Highlights of the Population Health team’s activities in the past year include:
- Community Case Management (Shore Community Outreach Team) – This team, known at SCOT, enrolled 115 patients and conducted 920 home visits in Kent County. After six months, 75 patients identified as “high utilizers” realized an average decrease in health care charges of $5,919 per patient.
- Medication Management – Visiting 10 senior centers throughout the five-county region every month, Population Health’s transitional care pharmacist provided more than 500 consults to 1,500 participants, and additionally responded to more than 1,200 medication alerts.
- Transitional Nurse Navigators (TNNs) – Follow-up phone calls and home visits made by TNNs reached more than 20,000 patients and resolved more than 3,500 alerts – 75 percent within three days. They also followed 649 patients, many of whom ultimately transferred into support programs for those with heart failure, COPD and diabetes.
- Heart Failure and Diabetes Continuums – 182 patients were enrolled in the HF Continuum, which includes acute care, cardiac rehab, rehab, cardiology and follow-up by the TNNs. In the Diabetes Continuum, inpatients with HgA1c greater than 9 were identified, provided a consult with a diabetes educator, and at discharge, referred to our Diabetes and Endocrinology Center. Patients retested six months later realized a 10 percent or more reduction in their HgA1c.

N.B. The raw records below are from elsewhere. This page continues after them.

(* ===== verification/XdrLedger.v ===== *)
(** * Encoded ledgers

    The types of src/xdr/xdr_generated.go that make up the meta of a ledger, in the way
    of [XdrTypes]: headers, upgrades, transaction sets, entries and their changes,
    results, events and metas. *)
From Stdlib Require Import ZArith Lia.
From stdpp Require Import base list vector option.
From S2P Require Import Prelude GoStd GoExt Price Encodings Strkey Asset LedgerEntries CloseMeta Accounts Envelopes.
From S2P Require Import Keypair TxnXdr XdrCodec XdrTypes XdrTransactions.
#[local] Open Scope Z_scope.
#[local] Open Scope go_scope.
#[local] Open Scope string_scope.

#[local] Existing Instances xdr_entries xdr_soroban.

Section Types.
Context {X : GoXdrCoder} {N : Nesting}.

Definition UpgradeType_EncodeTo (s : bytes) : option bytes := write! EncodeOpaque s in written.
Definition UpgradeType_DecodeFrom (maxDepth : nat) : decode bytes := nested maxDepth (fun maxDepth =>
  read! s := DecodeOpaque 128 in ret s).
Definition UpgradeType_valid (s : bytes) : bool := valid_size (size_limit 128) s.

Definition stellarValueTypeMap : list Z := [0; 1; 2; 3; 4].
Definition StellarValueType_EncodeTo (e : Z) : option bytes := enum_EncodeTo stellarValueTypeMap e.
Definition StellarValueType_DecodeFrom (maxDepth : nat) : decode Z := enum_DecodeFrom stellarValueTypeMap maxDepth.
Definition StellarValueType_valid (e : Z) : bool := valid_enum stellarValueTypeMap e.

Definition NodeId_EncodeTo (s : AccountId) : option bytes := write! PublicKey_EncodeTo s in written.
Definition NodeId_DecodeFrom (maxDepth : nat) : decode AccountId := nested maxDepth (fun maxDepth =>
  read! s := PublicKey_DecodeFrom maxDepth in ret s).
Definition NodeId_valid (s : AccountId) : bool := PublicKey_valid s.

Record XdrLedgerCloseValueSignature : Type := mkXdrLedgerCloseValueSignature {
  LedgerCloseValueSignature_NodeId : AccountId;
  LedgerCloseValueSignature_Signature : bytes
}.
Definition LedgerCloseValueSignature_EncodeTo (s : XdrLedgerCloseValueSignature) : option bytes :=
  let '(mkXdrLedgerCloseValueSignature nodeId signature) := s in
  write! NodeId_EncodeTo nodeId in
  write! Signature_EncodeTo signature in
  written.
Definition LedgerCloseValueSignature_DecodeFrom (maxDepth : nat) : decode XdrLedgerCloseValueSignature := nested maxDepth (fun maxDepth =>
  read! nodeId := NodeId_DecodeFrom maxDepth in
  read! signature := Signature_DecodeFrom maxDepth in
  ret (mkXdrLedgerCloseValueSignature nodeId signature)).
Definition LedgerCloseValueSignature_valid (s : XdrLedgerCloseValueSignature) : bool :=
  let '(mkXdrLedgerCloseValueSignature nodeId signature) := s in
  NodeId_valid nodeId && Signature_valid signature.

Record XdrStellarValueProposedValue : Type := mkXdrStellarValueProposedValue {
  StellarValueProposedValue_TxSetHash : vec byte 32;
  StellarValueProposedValue_PreviousLedgerHash : vec byte 32;
  StellarValueProposedValue_PreviousLedgerVersion : Z;
  StellarValueProposedValue_LcValueSignature : XdrLedgerCloseValueSignature
}.
Definition StellarValueProposedValue_EncodeTo (s : XdrStellarValueProposedValue) : option bytes :=
  let '(mkXdrStellarValueProposedValue txSetHash previousLedgerHash previousLedgerVersion lcValueSignature) := s in
  write! Hash_EncodeTo txSetHash in
  write! Hash_EncodeTo previousLedgerHash in
  write! Uint32_EncodeTo previousLedgerVersion in
  write! LedgerCloseValueSignature_EncodeTo lcValueSignature in
  written.
Definition StellarValueProposedValue_DecodeFrom (maxDepth : nat) : decode XdrStellarValueProposedValue := nested maxDepth (fun maxDepth =>
  read! txSetHash := Hash_DecodeFrom maxDepth in
  read! previousLedgerHash := Hash_DecodeFrom maxDepth in
  read! previousLedgerVersion := Uint32_DecodeFrom maxDepth in
  read! lcValueSignature := LedgerCloseValueSignature_DecodeFrom maxDepth in
  ret (mkXdrStellarValueProposedValue txSetHash previousLedgerHash previousLedgerVersion lcValueSignature)).
Definition StellarValueProposedValue_valid (s : XdrStellarValueProposedValue) : bool :=
  let '(mkXdrStellarValueProposedValue txSetHash previousLedgerHash previousLedgerVersion lcValueSignature) := s in
  Hash_valid txSetHash && Hash_valid previousLedgerHash && Uint32_valid previousLedgerVersion && LedgerCloseValueSignature_valid
      lcValueSignature.

Definition TimePointMs_EncodeTo (s : Z) : option bytes := write! Uint64_EncodeTo s in written.
Definition TimePointMs_DecodeFrom (maxDepth : nat) : decode Z := nested maxDepth (fun maxDepth =>
  read! s := Uint64_DecodeFrom maxDepth in ret s).
Definition TimePointMs_valid (s : Z) : bool := Uint64_valid s.
Record XdrAuthenticatedMessageV0 : Type := mkXdrAuthenticatedMessageV0 {
  AuthenticatedMessageV0_Sequence : Z;
  AuthenticatedMessageV0_Message : XdrStellarMessage;
  AuthenticatedMessageV0_Mac : XdrHmacSha256Mac
}.
Definition AuthenticatedMessageV0_EncodeTo (s : XdrAuthenticatedMessageV0) : option bytes :=
  let '(mkXdrAuthenticatedMessageV0 sequence message mac) := s in
  write! Uint64_EncodeTo sequence in
  write! StellarMessage_EncodeTo message in
  write! HmacSha256Mac_EncodeTo mac in
  written.
Definition AuthenticatedMessageV0_DecodeFrom (maxDepth : nat) : decode XdrAuthenticatedMessageV0 := nested maxDepth (fun maxDepth =>
  read! sequence := Uint64_DecodeFrom maxDepth in
  read! message := StellarMessage_DecodeFrom maxDepth in
  read! mac := HmacSha256Mac_DecodeFrom maxDepth in
  ret (mkXdrAuthenticatedMessageV0 sequence message mac)).
Definition AuthenticatedMessageV0_valid (s : XdrAuthenticatedMessageV0) : bool :=
  let '(mkXdrAuthenticatedMessageV0 sequence message mac) := s in
  Uint64_valid sequence && StellarMessage_valid message && HmacSha256Mac_valid mac.

Inductive XdrAuthenticatedMessage : Type :=
| AuthenticatedMessage_0 (v0 : XdrAuthenticatedMessageV0).
Definition AuthenticatedMessage_EncodeTo (u : XdrAuthenticatedMessage) : option bytes :=
  match u with
  | AuthenticatedMessage_0 v0 => write! Uint32_EncodeTo 0 in write! AuthenticatedMessageV0_EncodeTo v0 in written
  end.
Definition AuthenticatedMessage_DecodeFrom (maxDepth : nat) : decode XdrAuthenticatedMessage := nested maxDepth (fun maxDepth =>
  read! v := Uint32_DecodeFrom maxDepth in
  if v =? 0 then tracked "AuthenticatedMessageV0" (read! v0 := AuthenticatedMessageV0_DecodeFrom maxDepth in ret (AuthenticatedMessage_0
      v0)) else
  invalid).
Definition AuthenticatedMessage_valid (u : XdrAuthenticatedMessage) : bool :=
  match u with
  | AuthenticatedMessage_0 v0 => AuthenticatedMessageV0_valid v0
  end.

Definition SorobanAuthorizationEntries_EncodeTo (s : list XdrSorobanAuthorizationEntry) : option bytes := write! slice_EncodeTo
    SorobanAuthorizationEntry_EncodeTo s in written.
Definition SorobanAuthorizationEntries_DecodeFrom (maxDepth : nat) : decode (list XdrSorobanAuthorizationEntry) := nested maxDepth (fun
    maxDepth =>
  read! s := slice_DecodeFrom "SorobanAuthorizationEntry" None (SorobanAuthorizationEntry_DecodeFrom maxDepth) in ret s).
Definition SorobanAuthorizationEntries_valid (s : list XdrSorobanAuthorizationEntry) : bool := valid_slice None
    SorobanAuthorizationEntry_valid s.

Record XdrHashIdPreimageOperationId : Type := mkXdrHashIdPreimageOperationId {
  HashIdPreimageOperationId_SourceAccount : AccountId;
  HashIdPreimageOperationId_SeqNum : Z;
  HashIdPreimageOperationId_OpNum : Z
}.
Definition HashIdPreimageOperationId_EncodeTo (s : XdrHashIdPreimageOperationId) : option bytes :=
  let '(mkXdrHashIdPreimageOperationId sourceAccount seqNum opNum) := s in
  write! AccountId_EncodeTo sourceAccount in
  write! SequenceNumber_EncodeTo seqNum in
  write! Uint32_EncodeTo opNum in
  written.
Definition HashIdPreimageOperationId_DecodeFrom (maxDepth : nat) : decode XdrHashIdPreimageOperationId := nested maxDepth (fun maxDepth =>
  read! sourceAccount := AccountId_DecodeFrom maxDepth in
  read! seqNum := SequenceNumber_DecodeFrom maxDepth in
  read! opNum := Uint32_DecodeFrom maxDepth in
  ret (mkXdrHashIdPreimageOperationId sourceAccount seqNum opNum)).
Definition HashIdPreimageOperationId_valid (s : XdrHashIdPreimageOperationId) : bool :=
  let '(mkXdrHashIdPreimageOperationId sourceAccount seqNum opNum) := s in
  AccountId_valid sourceAccount && SequenceNumber_valid seqNum && Uint32_valid opNum.

Record XdrHashIdPreimageRevokeId : Type := mkXdrHashIdPreimageRevokeId {
  HashIdPreimageRevokeId_SourceAccount : AccountId;
  HashIdPreimageRevokeId_SeqNum : Z;
  HashIdPreimageRevokeId_OpNum : Z;
  HashIdPreimageRevokeId_LiquidityPoolId : PoolId;
  HashIdPreimageRevokeId_Asset : Asset
}.
Definition HashIdPreimageRevokeId_EncodeTo (s : XdrHashIdPreimageRevokeId) : option bytes :=
  let '(mkXdrHashIdPreimageRevokeId sourceAccount seqNum opNum liquidityPoolId asset) := s in
  write! AccountId_EncodeTo sourceAccount in
  write! SequenceNumber_EncodeTo seqNum in
  write! Uint32_EncodeTo opNum in
  write! PoolId_EncodeTo liquidityPoolId in
  write! Asset_EncodeTo asset in
  written.
Definition HashIdPreimageRevokeId_DecodeFrom (maxDepth : nat) : decode XdrHashIdPreimageRevokeId := nested maxDepth (fun maxDepth =>
  read! sourceAccount := AccountId_DecodeFrom maxDepth in
  read! seqNum := SequenceNumber_DecodeFrom maxDepth in
  read! opNum := Uint32_DecodeFrom maxDepth in
  read! liquidityPoolId := PoolId_DecodeFrom maxDepth in
  read! asset := Asset_DecodeFrom maxDepth in
  ret (mkXdrHashIdPreimageRevokeId sourceAccount seqNum opNum liquidityPoolId asset)).
Definition HashIdPreimageRevokeId_valid (s : XdrHashIdPreimageRevokeId) : bool :=
  let '(mkXdrHashIdPreimageRevokeId sourceAccount seqNum opNum liquidityPoolId asset) := s in
  AccountId_valid sourceAccount && SequenceNumber_valid seqNum && Uint32_valid opNum && PoolId_valid liquidityPoolId && Asset_valid asset.

Record XdrHashIdPreimageContractId : Type := mkXdrHashIdPreimageContractId {
  HashIdPreimageContractId_NetworkId : vec byte 32;
  HashIdPreimageContractId_ContractIdPreimage : XdrContractIdPreimage
}.
Definition HashIdPreimageContractId_EncodeTo (s : XdrHashIdPreimageContractId) : option bytes :=
  let '(mkXdrHashIdPreimageContractId networkId contractIdPreimage) := s in
  write! Hash_EncodeTo networkId in
  write! ContractIdPreimage_EncodeTo contractIdPreimage in
  written.
Definition HashIdPreimageContractId_DecodeFrom (maxDepth : nat) : decode XdrHashIdPreimageContractId := nested maxDepth (fun maxDepth =>
  read! networkId := Hash_DecodeFrom maxDepth in
  read! contractIdPreimage := ContractIdPreimage_DecodeFrom maxDepth in
  ret (mkXdrHashIdPreimageContractId networkId contractIdPreimage)).
Definition HashIdPreimageContractId_valid (s : XdrHashIdPreimageContractId) : bool :=
  let '(mkXdrHashIdPreimageContractId networkId contractIdPreimage) := s in
  Hash_valid networkId && ContractIdPreimage_valid contractIdPreimage.

Record XdrHashIdPreimageSorobanAuthorization : Type := mkXdrHashIdPreimageSorobanAuthorization {
  HashIdPreimageSorobanAuthorization_NetworkId : vec byte 32;
  HashIdPreimageSorobanAuthorization_Nonce : Z;
  HashIdPreimageSorobanAuthorization_SignatureExpirationLedger : Z;
  HashIdPreimageSorobanAuthorization_Invocation : XdrSorobanAuthorizedInvocation
}.
Definition HashIdPreimageSorobanAuthorization_EncodeTo (s : XdrHashIdPreimageSorobanAuthorization) : option bytes :=
  let '(mkXdrHashIdPreimageSorobanAuthorization networkId nonce signatureExpirationLedger invocation) := s in
  write! Hash_EncodeTo networkId in
  write! Int64_EncodeTo nonce in
  write! Uint32_EncodeTo signatureExpirationLedger in
  write! SorobanAuthorizedInvocation_EncodeTo invocation in
  written.
Definition HashIdPreimageSorobanAuthorization_DecodeFrom (maxDepth : nat) : decode XdrHashIdPreimageSorobanAuthorization := nested maxDepth
    (fun maxDepth =>
  read! networkId := Hash_DecodeFrom maxDepth in
  read! nonce := Int64_DecodeFrom maxDepth in
  read! signatureExpirationLedger := Uint32_DecodeFrom maxDepth in
  read! invocation := SorobanAuthorizedInvocation_DecodeFrom maxDepth in
  ret (mkXdrHashIdPreimageSorobanAuthorization networkId nonce signatureExpirationLedger invocation)).
Definition HashIdPreimageSorobanAuthorization_valid (s : XdrHashIdPreimageSorobanAuthorization) : bool :=
  let '(mkXdrHashIdPreimageSorobanAuthorization networkId nonce signatureExpirationLedger invocation) := s in
  Hash_valid networkId && Int64_valid nonce && Uint32_valid signatureExpirationLedger && SorobanAuthorizedInvocation_valid invocation.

- Health Equity – Population Health team members provided on-site screenings and education at Amick Farms and Angelica Nurseries – employers with a high percentage of employees from underserved populations – focusing on diabetes and heat-related illnesses. In Kent County, SCOT has worked with local church leaders to establish the African-American Women’s Advisory Committee, which is offering health-related educational program targeted to the African American community.
- Advance Directives – Population Health team members have partnered with a host of senior-focused organizations and residential care communities throughout the region to enable individuals to complete their advance directives and have them scanned into their electronic medical records (EMR). This ongoing initiative resulted in more than 1,000 advance directives completed and filed last year.